## Supplied entries
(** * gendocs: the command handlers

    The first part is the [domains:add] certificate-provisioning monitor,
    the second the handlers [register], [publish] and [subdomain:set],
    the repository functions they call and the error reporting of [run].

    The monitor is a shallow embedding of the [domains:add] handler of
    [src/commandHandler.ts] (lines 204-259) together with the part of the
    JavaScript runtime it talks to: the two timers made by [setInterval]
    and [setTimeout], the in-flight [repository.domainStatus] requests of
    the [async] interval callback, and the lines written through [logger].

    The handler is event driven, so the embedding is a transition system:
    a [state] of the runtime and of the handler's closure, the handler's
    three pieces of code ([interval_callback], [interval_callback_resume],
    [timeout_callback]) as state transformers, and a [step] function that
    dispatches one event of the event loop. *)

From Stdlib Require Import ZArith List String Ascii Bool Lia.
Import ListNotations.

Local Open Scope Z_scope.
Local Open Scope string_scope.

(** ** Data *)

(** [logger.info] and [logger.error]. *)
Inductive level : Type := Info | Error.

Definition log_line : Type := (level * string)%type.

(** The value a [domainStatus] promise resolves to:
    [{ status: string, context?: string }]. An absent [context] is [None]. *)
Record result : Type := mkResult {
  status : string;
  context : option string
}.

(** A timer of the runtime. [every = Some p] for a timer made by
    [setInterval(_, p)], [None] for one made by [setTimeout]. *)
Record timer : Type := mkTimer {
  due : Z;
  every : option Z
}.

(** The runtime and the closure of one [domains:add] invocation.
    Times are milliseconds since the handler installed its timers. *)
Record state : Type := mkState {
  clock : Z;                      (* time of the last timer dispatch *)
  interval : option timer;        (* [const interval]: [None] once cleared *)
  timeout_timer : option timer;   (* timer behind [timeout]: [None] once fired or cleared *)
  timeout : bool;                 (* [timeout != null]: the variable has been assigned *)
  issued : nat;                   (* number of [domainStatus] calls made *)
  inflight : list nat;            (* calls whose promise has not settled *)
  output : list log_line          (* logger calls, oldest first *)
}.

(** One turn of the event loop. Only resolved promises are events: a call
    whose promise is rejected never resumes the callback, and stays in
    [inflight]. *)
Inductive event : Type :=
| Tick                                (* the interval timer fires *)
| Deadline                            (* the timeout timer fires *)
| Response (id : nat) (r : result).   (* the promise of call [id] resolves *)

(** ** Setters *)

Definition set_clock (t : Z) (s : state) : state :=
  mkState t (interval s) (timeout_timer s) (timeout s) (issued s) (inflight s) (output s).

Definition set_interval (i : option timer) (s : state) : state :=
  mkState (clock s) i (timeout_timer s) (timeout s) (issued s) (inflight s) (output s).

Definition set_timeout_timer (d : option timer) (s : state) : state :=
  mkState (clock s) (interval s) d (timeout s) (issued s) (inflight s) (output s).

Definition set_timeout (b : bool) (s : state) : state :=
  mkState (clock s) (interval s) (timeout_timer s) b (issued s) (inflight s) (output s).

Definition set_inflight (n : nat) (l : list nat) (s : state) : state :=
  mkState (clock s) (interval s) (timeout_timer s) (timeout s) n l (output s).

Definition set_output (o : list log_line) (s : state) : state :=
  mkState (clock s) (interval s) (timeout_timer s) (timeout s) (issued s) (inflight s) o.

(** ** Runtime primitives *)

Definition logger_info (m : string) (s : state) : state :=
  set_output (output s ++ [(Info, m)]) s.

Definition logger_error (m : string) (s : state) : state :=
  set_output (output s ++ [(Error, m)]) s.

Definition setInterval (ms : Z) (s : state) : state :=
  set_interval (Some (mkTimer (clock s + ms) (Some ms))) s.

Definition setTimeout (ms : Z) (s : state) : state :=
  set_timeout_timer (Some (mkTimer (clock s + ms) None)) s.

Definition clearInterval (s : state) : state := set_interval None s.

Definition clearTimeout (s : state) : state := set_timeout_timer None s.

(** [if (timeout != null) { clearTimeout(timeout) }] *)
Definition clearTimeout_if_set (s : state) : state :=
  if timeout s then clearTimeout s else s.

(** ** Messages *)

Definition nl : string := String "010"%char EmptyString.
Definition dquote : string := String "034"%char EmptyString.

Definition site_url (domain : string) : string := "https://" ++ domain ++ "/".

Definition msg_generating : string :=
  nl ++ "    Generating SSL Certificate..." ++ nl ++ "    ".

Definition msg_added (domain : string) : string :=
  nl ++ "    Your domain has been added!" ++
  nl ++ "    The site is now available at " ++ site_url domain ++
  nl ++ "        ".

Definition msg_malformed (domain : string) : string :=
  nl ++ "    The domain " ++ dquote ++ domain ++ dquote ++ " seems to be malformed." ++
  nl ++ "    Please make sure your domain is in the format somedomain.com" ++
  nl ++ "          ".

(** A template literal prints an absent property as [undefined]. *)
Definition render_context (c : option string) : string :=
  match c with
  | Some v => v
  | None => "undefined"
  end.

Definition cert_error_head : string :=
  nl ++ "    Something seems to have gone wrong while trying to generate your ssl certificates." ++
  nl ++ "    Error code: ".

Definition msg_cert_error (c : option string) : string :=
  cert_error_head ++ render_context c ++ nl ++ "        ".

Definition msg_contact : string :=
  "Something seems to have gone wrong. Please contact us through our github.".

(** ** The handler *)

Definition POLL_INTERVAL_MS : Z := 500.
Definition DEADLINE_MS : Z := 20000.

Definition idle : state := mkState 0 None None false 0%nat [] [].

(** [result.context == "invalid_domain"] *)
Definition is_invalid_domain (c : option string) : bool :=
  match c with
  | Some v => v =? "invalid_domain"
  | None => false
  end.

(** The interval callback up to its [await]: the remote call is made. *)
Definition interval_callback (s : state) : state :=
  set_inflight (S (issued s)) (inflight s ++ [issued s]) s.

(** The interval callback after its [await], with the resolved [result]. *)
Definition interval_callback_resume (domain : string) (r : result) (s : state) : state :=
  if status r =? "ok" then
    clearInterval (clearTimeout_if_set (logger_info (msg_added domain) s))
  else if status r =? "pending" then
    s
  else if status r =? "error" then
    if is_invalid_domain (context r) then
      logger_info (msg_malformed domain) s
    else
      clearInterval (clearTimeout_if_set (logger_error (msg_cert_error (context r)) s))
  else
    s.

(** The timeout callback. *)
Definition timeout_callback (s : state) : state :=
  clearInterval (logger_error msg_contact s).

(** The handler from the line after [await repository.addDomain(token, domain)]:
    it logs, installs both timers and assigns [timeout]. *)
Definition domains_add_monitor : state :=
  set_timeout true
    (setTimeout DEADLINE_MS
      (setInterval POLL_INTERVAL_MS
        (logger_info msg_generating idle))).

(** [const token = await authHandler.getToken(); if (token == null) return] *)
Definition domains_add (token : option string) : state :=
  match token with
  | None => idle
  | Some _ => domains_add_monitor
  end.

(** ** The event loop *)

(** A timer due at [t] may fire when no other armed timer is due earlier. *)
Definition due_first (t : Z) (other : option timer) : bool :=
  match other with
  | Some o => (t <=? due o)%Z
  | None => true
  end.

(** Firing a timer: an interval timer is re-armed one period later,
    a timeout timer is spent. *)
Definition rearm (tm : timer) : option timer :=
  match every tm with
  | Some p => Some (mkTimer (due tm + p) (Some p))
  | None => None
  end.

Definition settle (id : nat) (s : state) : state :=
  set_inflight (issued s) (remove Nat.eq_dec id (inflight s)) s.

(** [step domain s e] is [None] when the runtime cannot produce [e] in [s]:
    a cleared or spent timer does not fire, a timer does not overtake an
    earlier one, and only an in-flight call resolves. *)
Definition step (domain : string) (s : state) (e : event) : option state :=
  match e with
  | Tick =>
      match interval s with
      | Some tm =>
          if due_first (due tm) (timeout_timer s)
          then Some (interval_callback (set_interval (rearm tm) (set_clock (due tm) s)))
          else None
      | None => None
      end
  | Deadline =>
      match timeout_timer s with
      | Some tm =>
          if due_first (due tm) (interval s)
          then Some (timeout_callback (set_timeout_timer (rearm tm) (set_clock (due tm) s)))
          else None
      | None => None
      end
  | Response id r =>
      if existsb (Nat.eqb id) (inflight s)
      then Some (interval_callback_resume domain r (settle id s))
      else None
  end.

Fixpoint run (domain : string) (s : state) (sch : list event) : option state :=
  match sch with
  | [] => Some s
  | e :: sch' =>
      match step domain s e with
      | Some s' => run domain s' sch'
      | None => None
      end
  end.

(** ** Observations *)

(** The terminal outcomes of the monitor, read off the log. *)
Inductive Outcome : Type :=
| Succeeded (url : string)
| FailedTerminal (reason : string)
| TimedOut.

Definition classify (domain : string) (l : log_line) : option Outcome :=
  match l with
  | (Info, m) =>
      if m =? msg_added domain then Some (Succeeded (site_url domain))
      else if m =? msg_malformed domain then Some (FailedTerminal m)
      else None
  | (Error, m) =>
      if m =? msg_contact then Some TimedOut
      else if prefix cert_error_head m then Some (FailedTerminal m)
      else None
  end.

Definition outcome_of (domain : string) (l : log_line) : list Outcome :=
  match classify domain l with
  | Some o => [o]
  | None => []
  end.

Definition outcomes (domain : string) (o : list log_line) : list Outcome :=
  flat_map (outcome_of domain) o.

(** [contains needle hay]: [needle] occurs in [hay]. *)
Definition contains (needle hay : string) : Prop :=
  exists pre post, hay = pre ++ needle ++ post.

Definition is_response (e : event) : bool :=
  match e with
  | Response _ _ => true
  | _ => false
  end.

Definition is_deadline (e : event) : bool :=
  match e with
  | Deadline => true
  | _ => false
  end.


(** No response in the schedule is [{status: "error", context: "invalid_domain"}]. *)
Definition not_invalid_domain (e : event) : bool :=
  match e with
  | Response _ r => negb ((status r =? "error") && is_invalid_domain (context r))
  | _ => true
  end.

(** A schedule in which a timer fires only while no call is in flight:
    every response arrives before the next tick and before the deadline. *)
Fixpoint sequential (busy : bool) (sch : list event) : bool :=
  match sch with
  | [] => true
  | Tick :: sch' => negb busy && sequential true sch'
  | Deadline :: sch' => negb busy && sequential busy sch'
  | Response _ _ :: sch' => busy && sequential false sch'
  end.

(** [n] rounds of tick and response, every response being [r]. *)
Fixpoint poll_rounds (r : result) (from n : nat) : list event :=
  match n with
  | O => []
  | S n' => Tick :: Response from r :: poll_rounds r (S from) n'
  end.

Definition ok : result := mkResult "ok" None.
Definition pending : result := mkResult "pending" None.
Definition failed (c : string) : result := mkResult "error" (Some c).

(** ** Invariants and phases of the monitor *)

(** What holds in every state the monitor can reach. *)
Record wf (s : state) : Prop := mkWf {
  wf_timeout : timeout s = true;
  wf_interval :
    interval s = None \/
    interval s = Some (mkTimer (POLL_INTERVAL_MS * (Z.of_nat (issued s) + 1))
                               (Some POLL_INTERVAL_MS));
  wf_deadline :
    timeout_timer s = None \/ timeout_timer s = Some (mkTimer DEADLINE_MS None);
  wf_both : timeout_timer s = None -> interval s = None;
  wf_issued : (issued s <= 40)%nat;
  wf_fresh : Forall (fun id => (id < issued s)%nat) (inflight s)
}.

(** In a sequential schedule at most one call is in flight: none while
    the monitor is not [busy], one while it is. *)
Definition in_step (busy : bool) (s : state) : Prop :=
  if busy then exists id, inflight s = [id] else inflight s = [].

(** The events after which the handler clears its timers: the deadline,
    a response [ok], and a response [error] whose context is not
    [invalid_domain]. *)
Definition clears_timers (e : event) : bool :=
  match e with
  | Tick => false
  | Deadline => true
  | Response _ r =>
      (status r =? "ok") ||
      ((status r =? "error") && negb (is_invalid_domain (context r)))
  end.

## How to complete this task
Please say how many lines in the records above contain the word "wrong", and give only that number.

## Task solution
2